Du Congrès à La Rosada: les cinq premiers jours d'Alberto Fernández comme président

Il y a à peine sept mois, Cristina Kirchner a annoncé la candidature surprise d'Alberto Fernández à la présidence. Mardi dernier, l'ancien chef de cabinet a reçu le relais entre les mains de Mauricio Macri. Depuis lors, en seulement cinq jours, Alberto Fernández a radicalement changé sa vie. Et il dit qu'il aspire à changer sa vie en argentins.

Le président s'est levé tôt mardi et Il est venu au Congrès au volant de sa voiture privée. Un signe de quelqu'un qui veut se présenter comme un président décontracté, dans le meilleur style Nestor Kirchner. Sa prochaine étape dans cette ligne a été d'accueillir la vice-présidente sortante, Gabriela Michetti, et de pousser le fauteuil roulant lui-même pour l'emmener dans l'enceinte, où l'Assemblée législative était sur le point d'être assermentée en tant que chef de l'État.

Un autre geste différent dans un pays tendu était l'étreinte que Fernández a prise avec Macri, quelques instants avant qu'il passe la commande. "Je te souhaite bonne chance. Que Dieu soit avec vous », a déclaré le président sortant à l'entrée.

Ce qui a suivi a été un pur vertige: une heure de son premier discours en tant que président, des câlins, des baisers, les salutations des délégations internationales, l'entrée du bureau présidentiel (avec des photos avec son partenaire et son fils), le serment de ministres (avec des allusions permanentes à l'inconfort généré par la fanfare présidentielle, qui était inconfortable à tout moment) et l'apparition ultérieure avec Cristina Kirchner, en fin d'après-midi, pour clôturer le festival de musique de la Plaza de Mayo. Là, déjà fatigué, il a de nouveau parlé à la foule qu'il a endurée et célébrée dans la chaleur extrême de ce mardi.

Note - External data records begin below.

(** * DocsGPT answer pipeline: a shallow embedding of [application/app.py]

    The development follows the Flask application module of the
    repository: the vector-store resolver [get_vectorstore], the index
    loader [get_docsearch], the streaming generator [complete_stream] and
    the synchronous endpoint [api_answer].

    Python values are modelled as follows.
    - [str] is [string]; the string methods the module calls
      ([split], [replace], [join]) are written out below.
    - A JSON object / [dict] with string keys is a [gmap string _].
    - Python integers are [Z] (token counts, the history ceiling).
    - An exception is a value of [exn]; a computation that may raise
      returns [exn + A].
    - Mutable objects the module shares with its caller (the history
      list, the conversation collection, the event stream and the calls
      made to collaborators) live in an explicit [world] that is threaded
      through a small state-and-exception monad. *)

From Stdlib Require Import ZArith NArith Ascii String List.
From stdpp Require Import base gmap strings list fin_maps.

Local Open Scope Z_scope.

(** ** Python exceptions raised by the modelled code *)

Inductive exn : Type :=
  | IndexError                      (* list index out of range *)
  | KeyError (key : string)         (* missing dict key *)
  | ValueError (msg : string)
  | UnboundLocalError (var : string)
  | InvalidId (s : string)          (* bson.errors.InvalidId *)
  | CollaboratorError (msg : string). (* raised by FAISS / the LLM backend *)

(** Code that may raise runs in the exception monad [exn + _]. *)

#[export] Instance exn_ret : MRet (sum exn) := fun _ x => inr x.
#[export] Instance exn_bind : MBind (sum exn) := fun _ _ f m =>
  match m with
  | inl e => inl e
  | inr x => f x
  end.

Definition raise {A} (e : exn) : exn + A := inl e.

(** ** String methods *)

Module PyStr.

(** [sep.join(l)] *)
Fixpoint join (sep : string) (l : list string) : string :=
  match l with
  | [] => ""
  | [x] => x
  | x :: rest => x +:+ sep +:+ join sep rest
  end.

(** Left-to-right scan shared by [split] and [replace]: [skip] counts the
    characters of a separator occurrence that still have to be consumed,
    [cur] is the piece read so far. *)
Fixpoint split_aux (sep s : string) (skip : nat) (cur : string) : list string :=
  match s with
  | EmptyString => [cur]
  | String c s' =>
      match skip with
      | S k => split_aux sep s' k cur
      | O =>
          if String.prefix sep s
          then cur :: split_aux sep s' (String.length sep - 1) ""
          else split_aux sep s' O (cur +:+ String c "")
      end
  end.

(** [s.split(sep)] for a non-empty [sep] (Python raises [ValueError] on an
    empty separator; the module only splits on literals). *)
Definition split (s sep : string) : list string := split_aux sep s O "".

(** [s.replace(old, new)] for a non-empty [old]: every non-overlapping
    occurrence, left to right. *)
Fixpoint replace_aux (old new s : string) (skip : nat) : string :=
  match s with
  | EmptyString => ""
  | String c s' =>
      match skip with
      | S k => replace_aux old new s' k
      | O =>
          if String.prefix old s
          then new +:+ replace_aux old new s' (String.length old - 1)
          else String c (replace_aux old new s' O)
      end
  end.

Definition replace (s old new : string) : string := replace_aux old new s O.

(** [l[i]] on a list, raising [IndexError] out of range. *)
Definition index {A} (l : list A) (i : nat) : exn + A :=
  match l !! i with
  | Some x => inr x
  | None => inl IndexError
  end.

(** [l[-1]]. *)
Definition index_last {A} (l : list A) : exn + A :=
  match last l with
  | Some x => inr x
  | None => inl IndexError
  end.

(** [sub in s] for strings. *)
Fixpoint contains (sub s : string) : bool :=
  String.prefix sub s ||
  match s with
  | EmptyString => false
  | String _ s' => contains sub s'
  end.

(** POSIX [os.path.join(a, b)] for two components. *)
Definition path_join (a b : string) : string :=
  if String.prefix "/" b then b
  else if bool_decide (a = "") || String.prefix "/" (String.rev a) then a +:+ b
  else a +:+ "/" +:+ b.

End PyStr.

(** ** [get_vectorstore] (lines 128-142)

    [data] is the request object; only its ["active_docs"] entry is read. *)

Definition get_vectorstore (data : gmap string string) : exn + string :=
  vectorstore ←
    match data !! "active_docs" with
    | Some active_docs =>
        scope ← PyStr.index (PyStr.split active_docs "/") 0;
        vectorstore ←
          (if bool_decide (scope = "local") then
             name ← PyStr.index (PyStr.split active_docs "/") 1;
             if bool_decide (name = "default") then inr ""
             else inr ("indexes/" +:+ active_docs)
           else inr ("vectors/" +:+ active_docs));
        if bool_decide (active_docs = "default") then inr "" else inr vectorstore
    | None => inr ""
    end;
  inr (PyStr.path_join "application" vectorstore).

Definition selector (s : string) : gmap string string := {[ "active_docs" := s ]}.

(** ** Data model *)

(** A history turn is a JSON object; the module reads its ["prompt"] and
    ["response"] entries. *)
Abbreviation turn := (gmap string string).

(** A retrieved passage ([langchain] [Document]). *)
Record Document := {
  page_content : string;
  metadata : gmap string string;
}.

Inductive role := system | user | assistant.

(** A role-tagged chat message: the [{"role": .., "content": ..}] objects of
    the streaming path and the message prompt templates of the synchronous
    path ([SystemMessagePromptTemplate], [HumanMessagePromptTemplate],
    [AIMessagePromptTemplate]). *)
Record message := Msg { msg_role : role; msg_content : string }.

Le premier jour d'activité présidentielle n'a pas fait baisser l'intensité: Alberto Fernández a reçu sa paire de Cuba, Miguel Diaz Canel; Il s'est rendu à La Plata en hélicoptère pour le serment du gouverneur de Buenos Aires, Axel Kicillof, et dans l'après-midi, il a déménagé à Santa Fe pour assister à l'assomption du gouverneur Omar Perotti. Le lendemain, il était à la Casa Rosada avec une délégation des États-Unis présidée par le secrétaire adjoint par intérim du Département d'État pour les affaires de l'hémisphère occidental, Michael Kozak, et … le rythme des rencontres, des contacts et des activités ne s'est pas arrêté.

Ils ont peut-être été les cinq jours les plus intenses de sa vie. C'est qu'on ne finit pas toujours par devenir président de la Nation, comme cela est arrivé à Alberto Fernández seulement sept mois depuis qu'il a été élu candidat par son vice-président.